Contre les méfaits du soleil : les bonnes lunettes

Même si la visière d’une casquette protège d’un éblouissement gênant, ne courez jamais sans lunettes solaires. Ce sont elles qui vous éviteront conjonctivite, kératite (atteinte de la cornée), cataracte précoce (atteinte du cristallin) et DMLA (atteinte irrémédiable de la rétine). Peu importe la teinte tant que les lunettes sont estampillées CE et filtrent 100 % des UVA et UVB. En plaine, optez pour un indice 3 et en montagne (risque multiplié par 7), pour un indice 4. Choisissez des verres hydrophobes et oléophobes (traités contre la pluie, la salissure et la buée) et des montures protégeant latéralement du soleil, du vent, des corps étrangers, en titane (léger et résistant) et aux plaquettes de nez en silicone (anti-allergie).
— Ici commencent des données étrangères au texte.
(* ===== verification/Sample.v ===== *)
(** * Sample: a concrete world, and programs that run in it

    One instance of every parameter of the executor (streams, providers, host
    answers), and small modules built from the IR's constructors.  The
    witnesses of the theorems about runs evaluate them. *)

From S2P Require Import Prelude Text Diag Types ClassModel Arc Heap Values Operators Ir Frames Machine Places Providers Exec.

#[local] Open Scope string_scope.
#[local] Open Scope Z_scope.

(** Output is the text written; input is a list of lines; a provider is
    stateless and answers every call with [NULL]. *)
Definition sample_world (m : Module_) : World := {|
  Provider := unit;
  Input := list string;
  Output := string;
  module := m;
  read_line := fun i => match i with [] => ([], inl "") | l :: i => (i, inl l) end;
  write_text := fun o t => (o +:+ t, None);
  flush := fun o => (o, None);
  host_arguments := ["bn"; "run"];
  provides_filesystem := true;
  parallelism := inl 4;
  stack_base := 0;
  stack_budget := 100;
|}.

Lemma map_keys_spec {A} (m : gmap string A) k :
  k ∈ (map_to_list m).*1 ↔ is_Some (m !! k).
Proof.
  rewrite list_elem_of_fmap. split.
  - intros ([k' p] & -> & Hin). apply elem_of_map_to_list in Hin. by eexists.
  - intros [p Hp]. exists (k, p). split; [done|]. by apply elem_of_map_to_list.
Qed.

(** The stack grows by one address per call. *)
Definition sample_seam (m : Module_) : @Seam (sample_world m) :=
  @Build_Seam (sample_world m)
    (fun p _ _ _ => PRet (p, Ok VNull)) (fun p _ _ => (p, None)) (fun p _ _ => (p, None))
    (fun p _ _ => (p, None)) (fun p _ => p) (fun c => call_depth c)
    (fun libraries => (map_to_list libraries).*1) (fun libraries k => map_keys_spec libraries k).

(** A module of functions and nothing else. *)
Definition functions_module (fs : list Function) : Module_ :=
  mkModule fs [] ∅ class_model_new ∅ ∅ ∅ ∅ ∅ ∅ ∅ ∅ ∅ ∅ ∅ None.

Definition sample_core (m : Module_) : @Core (sample_world m) :=
  new_core (H := sample_world m) None [] "" ∅ ∅.

Definition sample_run (m : Module_) (fuel : nat) : @Core (sample_world m) * result Z :=
  execute (H := sample_world m) (H0 := sample_seam m) (H1 := test_allocator)
    (H2 := test_platform) fuel true (sample_core m).

#[local] Abbreviation sp := default_span.
Definition int32 : BType := TInteger Int32.

(** [FUNCTION Fact(n)], recursive. *)
Definition fact_function : Function :=
  mkFunction "Fact" User None false [1] ∅ int32 0
    [mkBlock 0
       [IConstant 0 (CInteger "1") int32 sp; ILoad 1 1 int32 sp;
        IBinary 2 "LessEqual" 1 0 TBoolean sp] (TBranch 2 1 2);
     mkBlock 1 [] (TReturn (Some 0));
     mkBlock 2
       [IConstant 3 (CFunction "Fact") TUnknown sp; IBinary 4 "Minus" 1 0 int32 sp;
        ICall 5 3 [4] int32 sp; IBinary 6 "Star" 1 5 int32 sp] (TReturn (Some 6))] sp.

(** Prints [Fact(10)] and returns 7. *)
Definition fact_start : Function :=
  mkFunction "Start" Entry None false [] ∅ int32 0
    [mkBlock 0
       [IConstant 0 (CInteger "10") int32 sp; IConstant 1 (CFunction "Fact") TUnknown sp;
        ICall 2 1 [0] int32 sp; IPrint [0; 2] sp; IConstant 3 (CInteger "7") int32 sp]
       (TReturn (Some 3))] sp.

Definition fact_module : Module_ := functions_module [fact_start; fact_function].

Example fact_runs :
  let '(c, r) := sample_run fact_module 40 in
  @output (sample_world fact_module) c = "10 3628800" +:+ newline ∧ r = Ok 7.
Proof. vm_compute. split; reflexivity. Qed.

(** A class whose initialiser sets [B.count], and one whose initialiser asks
    for its own class. *)
Definition init_B : Function :=
  mkFunction "B.$init" Init (Some "B") false [] ∅ int32 0
    [mkBlock 0
       [IConstant 0 (CInteger "3") int32 sp; IStoreStatic "B" "count" 0 None int32 sp]
       (TReturn None)] sp.
Definition init_A : Function :=
  mkFunction "A.$init" Init (Some "A") false [] ∅ int32 0
    [mkBlock 0 [IEnsureClass "A" sp] (TReturn None)] sp.

Definition class_module : Module_ := functions_module [init_A; init_B].

(** ** Places of the sample world *)

Definition nodes_core : @Core (sample_world class_module) :=
  with_objects (H := sample_world class_module)
    [Some (1, [[VObject (mkHandle 1 1) "Node"]]); Some (1, [[VObject (mkHandle 1 1) "Node"]])]
    (sample_core class_module).

Lemma set_index_vector_witness :
  let target := VVector [VVector [VNull; VBoolean true]; VVector []] in
  indexed_value target [0; 1] sp = Ok (VBoolean true) ∧
  ∃ target', set_index (H := sample_world class_module) target [0; 1] VNull sp nodes_core
      = (nodes_core, Ok target')
    ∧ indexed_value target' [0; 1] sp = Ok VNull
    ∧ ∀ other, diverge [0; 1] other → indexed_value target' other sp = indexed_value target other sp.
Proof.
  split; [reflexivity|].
  apply (set_index_vector (H := sample_world class_module) _ _ (VBoolean true)). reflexivity.
Defined.

(** [a.next.next = NULL] where [a.next] is another node. *)
Lemma set_field_path_reads_witness :
  let W := sample_world class_module in
  let next := mkFieldRef "Node" 0 0 in
  let a := VObject (mkHandle 0 1) "Node" in
  ∃ h a', set_field_path (H := W) a ["next"; "next"] [next; next] VNull sp nodes_core
      = (with_objects (H := W) h nodes_core, Ok a')
    ∧ (field_at (H := W) a' [next; next] sp (with_objects (H := W) h nodes_core)).2 = Ok VNull
    ∧ ∀ other, 0 ≤ h_slot other →
        other ∉ path_objects (H := W) nodes_core a [next; next] sp →
        heap_get h other 0 sp = heap_get (objects (H := W) nodes_core) other 0 sp.
Proof.
  apply (set_field_path_reads (H := sample_world class_module) _ (VObject (mkHandle 1 1) "Node")).
  - reflexivity.
  - discriminate.
  - change (NoDup [mkHandle 0 1; mkHandle 1 1]).
    apply NoDup_cons_2; [|apply NoDup_singleton]. rewrite list_elem_of_singleton. discriminate.
  - change (∀ o, o ∈ [mkHandle 0 1; mkHandle 1 1] → 0 ≤ h_slot o).
    intros o Ho. rewrite !elem_of_cons, elem_of_nil in Ho. by destruct Ho as [->|[->|[]]].
  - reflexivity.
Defined.

(** [n.next.next = NULL] where [n.next] is [n]: the program has set nothing. *)
Lemma set_field_path_alias_lost_witness :
  let W := sample_world class_module in
  let next := mkFieldRef "Node" 0 0 in
  let n := VObject (mkHandle 1 1) "Node" in
  ∃ h, set_field_path (H := W) n ["next"; "next"] [next; next] VNull sp nodes_core
      = (with_objects (H := W) h nodes_core, Ok n)
    ∧ ∀ other, 0 ≤ h_slot other →
        heap_get h other 0 sp = heap_get (objects (H := W) nodes_core) other 0 sp.
Proof.
  apply (set_field_path_alias_lost (H := sample_world class_module) (mkHandle 1 1) "Node" "Node" VNull
    ("next", "next") (mkFieldRef "Node" 0 0) sp nodes_core [VObject (mkHandle 1 1) "Node"]);
    [discriminate | reflexivity | reflexivity].
Defined.

(** [G] stops; [F] calls it and has no [$stopping] check, so that it stops at
    once. *)
Definition stop_G : Function :=
  mkFunction "G" User None false [] ∅ int32 0
    [mkBlock 0 [IConstant 0 (CInteger "3") int32 sp] (TStop 0)] sp.
Definition stop_F : Function :=
  mkFunction "F" User None false [] ∅ int32 0
    [mkBlock 0 [IConstant 0 (CFunction "G") TUnknown sp; ICall 1 0 [] int32 sp] (TReturn None)] sp.
Definition stop_module : Module_ := functions_module [stop_F; stop_G].

(** The call of [F] leaves its ownership frame on the stack; the call of [G],
    which ends in its own STOP, does not. *)
Theorem stop_leaves_ownership_frame :
  let W := sample_world stop_module in
  let run name := r_call (machine (H := W) (H0 := sample_seam _) (H1 := test_allocator)
    (H2 := test_platform) 10) name [] sp (sample_core stop_module) in
  stop_code (H := W) (run "F").1 = Some 3 ∧ length (ownership_frames (H := W) (run "F").1) = 1%nat
  ∧ stop_code (H := W) (run "G").1 = Some 3 ∧ ownership_frames (H := W) (run "G").1 = [].
Proof. vm_compute. repeat split. Qed.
Contre le stress oxydatif : la bonne diététique

Courir accroît l’activité des radicaux libres, molécules à l’origine du stress oxydatif qui endommage les cellules... y compris celles des yeux. Pour vous protéger du vieillissement oculaire (augmenté en parallèle par le soleil et le tabac), misez sur une alimentation riche en antioxydants : variée, généreuse en vitamines A (beurre, œuf...), E (huiles, noix), C (agrumes, kiwi), en oméga-3 (poissons gras...), mais aussi en caroténoïdes (pigments à l’origine de la couleur jaune, orangée, rouge et verte des fruits et légumes).

Contre les accidents de parcours : les bonnes parades

En trail, emmenez toujours dosettes de larmes artificielles et collyre lubrifiant pour lutter contre la sécheresse oculaire : vous éviterez les démangeaisons et protégerez la cornée. Pensez aussi aux dosettes de sérum physiologique pour laver l’œil atteint par un corps étranger.

Zoom : troubles oculaires

  • Vue qui se trouble : accompagnée de suées, elle annonce un malaise. Après l’effort, il est souvent vagal. Pendant, c’est plus grave (urgence cardiaque).
  • Perte de vue transitoire : si l’un des deux yeux perd soudain une partie de son champ visuel ou bascule dans le noir, c’est le signe d’un AIT (accident ischémique transitoire), brève obstruction d’une artère, annonçant un AVC dans 20 % des cas.
  • Choc oculaire : branche mal placée, caillou projeté... Un choc violent qui s’accompagne d’une baisse de l’acuité visuelle, de douleurs ou de nausées peut signaler un glaucome aigu et induire une cécité en l’absence de soins dans les six heures.